Concept

The Crown

Summary
The Crown is the state in all its aspects within the jurisprudence of the Commonwealth realms and their subdivisions (such as the Crown Dependencies, overseas territories, provinces, or states). The term can be used to refer to the office of the monarch or the monarchy as institutions, to the rule of law, or to the functions of executive (the crown-in-council), legislative (the crown-in-parliament), and judicial (the crown on the bench) governance and the civil service. The concept of the crown as a corporation sole developed first in England as a separation of the physical crown and property of the kingdom from the person and personal property of the monarch. It spread through English and later British colonisation and is now rooted in the legal lexicon of all 15 Commonwealth realms, their various dependencies, and states in free association with them. It is not to be confused with any physical crown, such as those of the British regalia. The term is also found in various expressions such as crown land, which some countries refer to as public land or state land; as well as in some offices, such as minister of the crown, crown attorney, and crown prosecutor. The term the crown does not have a single definition.

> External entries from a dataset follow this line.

Fixpoint diffs_of (itemKey : string) (l : list attempt) : list TaskFlightAttemptDiff :=
  match l with
  | p :: (c :: _) as rest => AttemptDiff itemKey (x_id c) (x_attempt c) (x_id p) (changes p c) (truthy (x_failureReason c)) :: diffs_of itemKey rest
  | _ => []
  end.

Section documents.
Context (collation : string → string) (date_parse : string → option Z).

(** [left.attempt - right.attempt || left.id.localeCompare(right.id)] *)
Definition attempt_before (a b : attempt) : bool :=
  (x_attempt a <? x_attempt b) || (x_attempt a =? x_attempt b) && String.leb (collation (x_id a)) (collation (x_id b)).

Fixpoint place_attempt (x : attempt) (l : list attempt) : list attempt :=
  match l with [] => [x] | y :: l' => if attempt_before x y then x :: l else y :: place_attempt x l' end.

Definition compareAttempts (t : task) : list TaskFlightAttemptDiff :=
  let byItem := foldl (λ m x, map_set (default_item x) (default [] (map_get (default_item x) m) ++ [x]) m) [] (k_executions t) in
  byItem ≫= λ p, diffs_of p.1 (foldr place_attempt [] p.2).

(** [taskFlightRecorderDiagnostic]: the whole document, or the one without its lists *)
Definition taskFlightRecorderDiagnostic (full compact : string) (bytes : string → Z) (maxBytes : Z) : result string string :=
  if maxBytes <? 4096 then Err "maxBytes" else
  if bytes full <=? maxBytes then Ok full else
  if maxBytes <? bytes compact then Err "cannot fit" else Ok compact.

(** ** The passport *)

Inductive technical_status := TechSucceeded | TechFailed | TechRunning | TechCancelled | TechUnknown.
Inductive effect_status := EffConfirmed | EffNotApplicable | EffNotHappened | EffUncertain | EffMixed.

#[local] Instance technical_status_eq_dec : EqDecision technical_status.
Proof. solve_decision. Defined.
#[local] Instance effect_status_eq_dec : EqDecision effect_status.
Proof. solve_decision. Defined.

Definition later_version (prior x : attempt) : bool :=
  (x_attempt prior <? x_attempt x) || (x_attempt x =? x_attempt prior) && (x_version prior <? x_version x).

Definition latestExecutions (t : task) : list attempt := sort_by (λ x, collation (x_id x)) (latest_of default_item later_version (k_executions t)).

Definition technicalExecutionStatus (t : task) (latest : list attempt) : technical_status :=
  if bool_decide (k_state t = "uncertain") then TechUnknown
  else if bool_decide (k_state t = "cancelled") then TechCancelled
  else if bool_decide (k_state t = "failed") then TechFailed
  else if bool_decide (k_state t = "succeeded") then TechSucceeded
  else if existsb (in_state "stalled") latest then TechUnknown
  else TechRunning.

Definition op_in (states : list string) (o : provider_operation) : bool := bool_decide (o_state o ∈ states).

Definition externalEffectStatus (ops : list provider_operation) : effect_status :=
  if bool_decide (ops = []) then EffNotApplicable
  else if existsb (op_in ["pending"; "accepted"; "uncertain"]) ops then EffUncertain
  else if forallb (op_in ["confirmed"]) ops then EffConfirmed
  else if forallb (op_in ["failed"; "not_happened"]) ops then EffNotHappened
  else EffMixed.

(** [sort((left, right) => right.key.localeCompare(left.key))], which is stable *)
Fixpoint place_down {A} (key : A → string) (x : A) (l : list A) : list A :=
  match l with [] => [x] | y :: l' => if String.leb (key y) (key x) then x :: l else y :: place_down key x l' end.

Definition sort_down {A} (key : A → string) (l : list A) : list A := foldr (place_down key) [] l.

Definition at_time (v : verification) : string := collation (f_verifiedAt v).
Definition with_id (v : verification) : string := collation (f_id v).

(** Newest first, and the greater id first within one time. *)
Definition latestVerificationRecord (vs : list verification) : option verification := head (sort_down at_time (sort_down with_id vs)).

Inductive reason := TechnicalIncomplete | EffectUnconfirmed | OutcomeUnverified | OutcomeMismatch | ResultMissing | CancellationUnsafe.

Definition recoveryReasons (t : task) (technical : technical_status) (effect : effect_status) (business : option verification_status) (missing : list string) : list reason :=
  take 8
    ((if bool_decide (technical = TechUnknown) then [TechnicalIncomplete] else []) ++
     (if bool_decide (effect = EffUncertain) then [EffectUnconfirmed] else []) ++
     (match business with None | Some Unverifiable => [OutcomeUnverified] | Some Mismatch => [OutcomeMismatch] | Some Verified => [] end) ++
     (if bool_decide (missing = []) then [] else [ResultMissing]) ++
     (if bool_decide (k_cancellation t = Some CannotCancelSafely) then [CancellationUnsafe] else [])).

Record recovery_event := RecoveryEvent { r_id : option string; r_state : option string; r_observedAt : option string }.

Definition boundedText (value : option string) (label : string) (maximum : Z) : result string string :=
  match value with
  | Some v => if js_blank v then Err label else if maximum <? Z.of_nat (String.length v) then Err label else Ok v
  | None => Err label
  end.

Definition normalizeRecoveryHistory (history : list recovery_event) : result string (list (string * string * string)) :=
  map_result (λ e, (let? i := boundedText (r_id e) "id" 256 in let? s := boundedText (r_state e) "state" 64 in let? at_ := boundedText (r_observedAt e) "observedAt" 64 in Ok (i, s, at_))%result)
    (take 100 history).

Record TaskEvidencePassport := Passport {
  p_technical : technical_status; p_attempts : Z; p_missing : list string;
  p_effect : effect_status; p_operationIds : list string;
  p_business : option verification; p_artifacts : list (string * bool);
  p_required : bool; p_reasons : list reason; p_history : list (string * string * string);
  p_executionIds : list string; p_verificationIds : list string; p_attention : list attention }.

Definition available (now : Z) (a : artifact) : bool := match date_parse (a_expiresAt a) with Some z => now <? z | None => false end.

Definition taskEvidencePassport (t : task) (ws : list waitpoint) (vs : list verification) (ops : list provider_operation) (artifacts : list artifact) (history : list recovery_event) (now : Z) : result string TaskEvidencePassport :=
  if js_blank (k_id t) then Err "task" else
  let latest := latestExecutions t in
  let missing := sort_by id (take 100 (x_id <$> List.filter (λ x, in_state "succeeded" x && bool_decide (x_hasResult x = Some false)) latest)) in
  let technical := technicalExecutionStatus t latest in
  let effect := externalEffectStatus ops in
  let business := latestVerificationRecord vs in
  let reasons := recoveryReasons t technical effect (f_status <$> business) missing in
  (let? history := normalizeRecoveryHistory history in
   Ok (Passport technical (Z.of_nat (length latest)) missing effect (o_id <$> take 100 ops) business ((λ a, (a_id a, available now a)) <$> take 100 artifacts)
         (negb (bool_decide (reasons = []))) reasons history (x_id <$> take 100 latest) (f_id <$> take 100 vs) (take 100 (taskAttention t ws vs ops))))%result.

(** ** The incident *)

Inductive outcome := OutVerified | OutViolated | OutUnknown.

#[global] Instance outcome_eq_dec : EqDecision outcome.
Proof. solve_decision. Defined.

(** Newest first; within one time the order they came in. *)
Definition newestVerification (vs : list verification) : option verification := head (sort_down at_time vs).

Definition businessOutcome (vs : list verification) : outcome :=
  match f_status <$> newestVerification vs with Some Verified => OutVerified | Some Mismatch => OutViolated | _ => OutUnknown end.

Inductive cancel_capability := CancelUnsupported | CancelBestEffort | CancelSupported.
Inductive availability := Available | Unsupported | UnknownAvailability.

#[global] Instance cancel_capability_eq_dec : EqDecision cancel_capability.
Proof. solve_decision. Defined.

Record adapter_report := Report { v_name : string; v_scope : string; v_cancel : cancel_capability }.

(** The two joined by a zero character. *)
Definition identity (runtime scope : string) : string := runtime +:+ String Ascii.zero scope.

Definition matches_task (t : task) (r : adapter_report) : bool := existsb (λ x, bool_decide (identity (x_runtime x) (default "" (x_runtimeScope x)) = identity (v_name r) (v_scope r))) (k_executions t).

Definition cancellationAvailability (t : task) (reports : option (list adapter_report)) : availability :=
  match reports with
  | None => UnknownAvailability
  | Some rs =>
      let matching := List.filter (matches_task t) rs in
      if bool_decide (matching = []) then UnknownAvailability
      else if existsb (λ r, bool_decide (v_cancel r = CancelUnsupported)) matching then Unsupported
      else Available
  end.

Inductive incident_action := RecheckEvidence | InspectRuntime | RequestCancellation (a : availability).

Definition mutates (a : incident_action) : bool := match a with RequestCancellation _ => true | _ => false end.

Legal scholars Maurice Sunkin and Sebastian Payne opined, "the nature of the crown has been taken for granted, in part because it is fundamental and, in part, because many academics have no idea what the term the crown amounts to". Nicholas Browne-Wilkinson theorised that the crown is "an amorphous, abstract concept" and, thus, "impossible to define", while William Wade stated the crown "means simply the Queen". Warren J. Newman described the Crown is "a useful and convenient means of conveying, in a word, the compendious formal, executive and administrative powers and apparatus attendant upon the modern constitutional and monarchical state." The Lord Simon of Glaisdale stated, "the crown is a piece of bejewelled headgear under guard at the Tower of London; but, one that symbolises the powers of government, which were formerly wielded by the wearer of the crown".